The last name of all three major characters is "Savage," and they're constantly at each others' throats- the father in particular (Phillip Bosco), is unlikeable and rough, and Jenkins never forces him to recant his ways or apologize for anything. In one scene, while his two children are at each others' throats arguing, he simply turns down his hearing aid and ignores them, lost in his own world at the end of his life.

These Savages are cleverly contrasted with a few pets that come in and out of the story, a dog and two cats, and the simplicity of connection is illuminated by them- we love animals unconditionally, and warmly, but our feelings about other human beings are complex and hurtful. In the end, we're all animals.

The Savages reminded me of a more humanistic Woody Allen film, because it shared a similar academic New York sensibility, but it never went too far making its characters unrealistically pithy or absurd. Sometimes the film relies a little too much on embarassment for humor (like when Linney tries to help her father to the bathroom on a plane and his pants falll down), which seems unecessary when life itself can be so funny in such a three-dimensional film.

I also got the feeling that it would have benefited from teling us more of the history involved with the three of them- we know that the mother left, and the father was not really up to the task, but we get only glimpses of the childhood that's left so many marks on the two siblings.

Overall, it's a great character study, and a winning film.

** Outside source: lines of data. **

Lemma split_step pre cur rest st a : marking pre cur rest st -> (forall x, x ∈ cur -> hid (label x) = a) ->
  (forall y, y ∈ rest -> a < hid (label y)) -> cur <> [] ->
  exists st', split_the_blocks_in_BL st = Some st' /\
    (marking (pre ++ cur) [] rest st' \/
     (finished st' /\ exists blk, blocks st'.1 !! splitter = Some blk /\ non_inert_transitions blk = [])).
Proof.
  intros H Hc Hr Hne. pose proof (marking_splitting pre cur rest st a H Hc Hr Hne) as HS.
  assert (HF : respects (hits aut st.1 a splitter)) by (apply hits_respects; apply (k_unmarked _ _ _ _ H)).
  assert (HD' : forall a b, D a b \/ used pre a b -> b < n0) by (intros x y [?|[-> _]]; [eauto|done]).
  destruct (split_blocks_loop _ HF _ splitter T0 q0 n0 pot0 HD' Hsp _ _ HS) as (st1 & E & HS1).
  destruct (splitting_done pre cur rest st a st1 H Hc Hr Hne HS1) as ((blk & Hb & HT) & Hf & Hbf & [U1 U2 U3 U4 U6 U5] & Hst).
  unfold split_the_blocks_in_BL. rewrite E. cbn [mbind option_bind]. eexists. split; [done|].
  assert (HU : unmarked (set_flags (block_flags st1.1) (state_flags st1.1) [] st1.1, st1.2)).
  { split; try done. apply data_set_flags; [done|apply (d_block_flags _ _ _ _ U1)|apply (d_flags _ _ _ _ U1)]. }
  assert (Hno : forall (P : transition -> Prop), ~ exists x, x ∈ @nil transition /\ P x) by (intros P (x & Hx & _); by apply elem_of_nil in Hx).
  destruct HT as [HT|HT].
  - left. split; try done; cbn [fst snd set_flags state_flags block_flags BL].
    + rewrite (k_split _ _ _ _ H). by rewrite <- app_assoc.
    + intros x y [Hx|Hx]%elem_of_app Hy; [apply (k_sep _ _ _ _ H x y Hx), elem_of_app; by right|]. rewrite (Hc x Hx). by apply Hr.
    + intros s. split; [intros Q; by apply Hf in Q|by intros Q%Hno].
    + intros b. split; [intros Q; by apply Hbf in Q|intros Q; by apply elem_of_nil in Q].
    + constructor.
    + intros b. split; [intros Q; by apply elem_of_nil in Q|by intros Q%Hno].
    + by exists blk.
  - right. split; [|by exists blk]. split; try done; cbn [fst snd set_flags].
    destruct Hst as [?|Hst]; [by left|right]. intros a' b c [Hab| ->]; [apply Hst; by left|]. intros c' _. left.
    intros s _ (q & tr & Hq & Htr & _). cbn in Hq. rewrite Hb in Hq. injection Hq as <-. rewrite HT in Htr. by apply elem_of_nil in Htr.
Qed.

Context (Hsorted : StronglySorted (fun t u => hid (label t) <= hid (label u)) T0).

Lemma group_end pre cur t rest st : marking pre (cur ++ [t]) rest st ->
  match rest with [] => true | next :: _ => negb (hid (label t) =? hid (label next)) end = true ->
  forall y, y ∈ rest -> hid (label t) < hid (label y).
Proof.
  intros H E y Hy. pose proof (k_split _ _ _ _ H) as Es. rewrite Es, app_assoc, (app_assoc pre) in Hsorted.
  assert (Hle : forall y, y ∈ rest -> hid (label t) <= hid (label y)).
  { intros z Hz. apply (StronglySorted_app_1_elem_of _ _ _ t z Hsorted); [|done]. rewrite !elem_of_app, list_elem_of_singleton. tauto. }
  destruct rest as [|z rest]; [by apply elem_of_nil in Hy|]. apply negb_true_iff, Nat.eqb_neq in E.
  pose proof (Hle z ltac:(left)). apply StronglySorted_app_1_r in Hsorted. apply StronglySorted_inv in Hsorted as [_ Hf].
  rewrite Forall_forall in Hf. apply elem_of_cons in Hy as [->|Hy]; [lia|]. specialize (Hf y Hy). lia.
Qed.

Lemma splitter_loop_spec rest : forall fuel pre cur st, length rest <= fuel -> marking pre cur rest st -> same_group cur rest ->
  exists st', splitter_loop aut fuel splitter (length (pre ++ cur)) st = Some st' /\ finished st'.
Proof.
  induction rest as [|t rest IH]; intros fuel pre cur st Hf H Hg.
  - exists st. split; [|by apply (marking_end pre cur)]. destruct (k_splitter _ _ _ _ H) as (blk & Hb & ET).
    destruct fuel; cbn [splitter_loop]; rewrite (list_lookup_total_correct _ _ _ Hb), ET;
      (rewrite lookup_ge_None_2; [done|]; rewrite (k_split _ _ _ _ H), !length_app; cbn; lia).
  - destruct fuel as [|fuel]; [cbn in Hf; lia|]. cbn [length] in Hf.
    destruct (k_splitter _ _ _ _ H) as (blk & Hb & ET). pose proof (k_split _ _ _ _ H) as Es.
    assert (L1 : T0 !! length (pre ++ cur) = Some t) by (rewrite Es, app_assoc; apply list_lookup_middle; done).
    assert (L2 : T0 !! S (length (pre ++ cur)) = head rest).
    { rewrite Es, app_assoc, lookup_app_r by lia. replace (S (length (pre ++ cur)) - length (pre ++ cur)) with 1 by lia. by destruct rest. }
    cbn [splitter_loop]. rewrite (list_lookup_total_correct _ _ _ Hb), ET, L1, L2. pose proof (mark_step pre cur t rest st H) as Hm.
    assert (Hsame : forall x, x ∈ cur ++ [t] -> hid (label x) = hid (label t)).
    { intros x [Hx| ->%list_elem_of_singleton]%elem_of_app; [|done]. destruct Hg as [->|(y & r & [= <- <-] & Hg)]; [by apply elem_of_nil in Hx|auto]. }
    assert (El : S (length (pre ++ cur)) = length (pre ++ cur ++ [t])) by (rewrite !length_app; cbn; lia).
    destruct (match head rest with Some next => negb (hid (label t) =? hid (label next)) | None => true end) eqn:E.
    + assert (E' : match rest with [] => true | next :: _ => negb (hid (label t) =? hid (label next)) end = true) by (by destruct rest).
      destruct (split_step pre (cur ++ [t]) rest _ (hid (label t)) Hm Hsame (group_end pre cur t rest _ Hm E')) as (st1 & -> & Hst1).
      { by destruct cur. }
      cbn [mbind option_bind]. destruct Hst1 as [Hst1|(Hfin & blk' & Hb' & HT')].
      * rewrite El, <- (app_nil_r (pre ++ cur ++ [t])). apply IH; [lia|done|by left].
      * exists st1. split; [|done]. destruct fuel; cbn [splitter_loop]; rewrite (list_lookup_total_correct _ _ _ Hb'), HT'; done.
    + cbn [mbind option_bind]. rewrite El. apply IH; [lia|done|]. right. destruct rest as [|next rest]; [done|].
      exists next, rest. split; [done|]. cbn in E. apply negb_false_iff, Nat.eqb_eq in E. intros x Hx. by rewrite (Hsame x Hx).
Qed.

End Splitter.

(** ** The loop over the blocks *)

Record ready (st : partitioner * bool) : Prop := {
  r_data : data st.1;
  r_coarse : coarse st.1;
  r_flags : forall s, state_flags st.1 !! s <> Some true;
  r_block_flags : forall b, block_flags st.1 !! b <> Some true;
  r_BL : BL st.1 = [];
  r_bound : forall b, b ∈ to_be_processed st.1 -> b < length (blocks st.1);
  r_stable : stable_for aut st.1 st.2 (fun a b => b < length (blocks st.1) /\ b ∉ to_be_processed st.1)
}.

Lemma refill_ready st : ready st -> ~ (to_be_processed st.1 = [] /\ st.2 = false) ->
  ready (refill st) /\ to_be_processed (refill st).1 <> [] /\ potential (refill st).1 (refill st).2 <= potential st.1 st.2.
Proof.
  intros H Hne. unfold refill. case_decide as E.
  - destruct E as [E1 E2]. pose proof (d_count _ _ _ _ (r_data _ H)) as Hc. pose proof (max_state_index_bound _ _ _ _ (r_data _ H)) as Hm.
    set (m := length (blocks st.1)) in *. split; [|split].
    + destruct H as [H1 H2 H3 H4 H5 H6 H7]. split; cbn [fst snd set_queue to_be_processed blocks]; try done; [by apply data_set_queue| |].
      * intros b Hb. rewrite elem_of_reverse, elem_of_seq in Hb. unfold m in Hb. lia.
      * right. intros a b c [Hlt Hnin]. destruct Hnin. rewrite elem_of_reverse, elem_of_seq. unfold m. lia.
    + cbn. intros Er. apply (f_equal length) in Er. rewrite length_reverse, length_seq in Er. cbn in Er. lia.
    + unfold potential. cbn [fst snd set_queue to_be_processed max_state_index]. rewrite length_reverse, length_seq, E1, E2. cbn [length]. lia.
  - split; [done|]. split; [|done]. intros E1. destruct (st.2) eqn:E2; tauto.
Qed.

Lemma ready_marking st b q is_in blk : ready st -> to_be_processed st.1 = b :: q -> blocks st.1 !! b = Some blk ->
  marking (fun a c => c < length (blocks st.1) /\ c ∉ to_be_processed st.1) b (non_inert_transitions blk) q (length (blocks st.1))
    (potential (set_queue is_in q st.1) st.2) [] [] (non_inert_transitions blk) (set_queue is_in q st.1, st.2).
Proof.
  intros H Eq Hb. destruct H as [H1 H2 H3 H4 H5 H6 H7].
  assert (Hno : forall (P : transition -> Prop), ~ exists x, x ∈ @nil transition /\ P x) by (intros P (x & Hx & _); by apply elem_of_nil in Hx).
  split; cbn [fst snd set_queue state_flags block_flags BL blocks block_index_of_a_state]; rewrite ?H5.
  - done.
  - intros x y Hx. by apply elem_of_nil in Hx.
  - split; cbn [fst snd set_queue to_be_processed blocks]; try done.
    + by apply data_set_queue.
    + intros c [?|?]; [done|lia].
    + intros c Hc. apply H6. rewrite Eq. by right.
  - intros s. split; [intros Q; by apply H3 in Q|by intros Q%Hno].
  - intros c. split; [intros Q; by apply H4 in Q|intros Q; by apply elem_of_nil in Q].
  - constructor.
  - intros c. split; [intros Q; by apply elem_of_nil in Q|by intros Q%Hno].
  - by exists blk.
  - destruct H7 as [Hu|Hst]; [by left|right]. intros a c d [Hac|[_ Q%Hno]]; [|done]. by apply Hst.
Qed.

When to See It: Before it Leaves theaters.

Lefotver thoughts:

  • This doesn't quite puch anything off the 2007 top 20, but it's definitely top 30 material.
  • Has there ever been a movie where an affair with a married man is a good idea? The longer they strung that sub plot out, the more annoying it became.
  • Some really surreal shots of Sun City, AZ in the opening of this film- I don't if they made it this way or it is this way, but it appeares like a suburban fantasia for the elderly full of golf-carts on the street, water aerobics, and happy-faced mailpeople riding old fashioned bikes.
  • Glad to see Laura Linney get an Oscar nomination, but Hoffman was just as good.
  • Linney's cat was named "Genghis."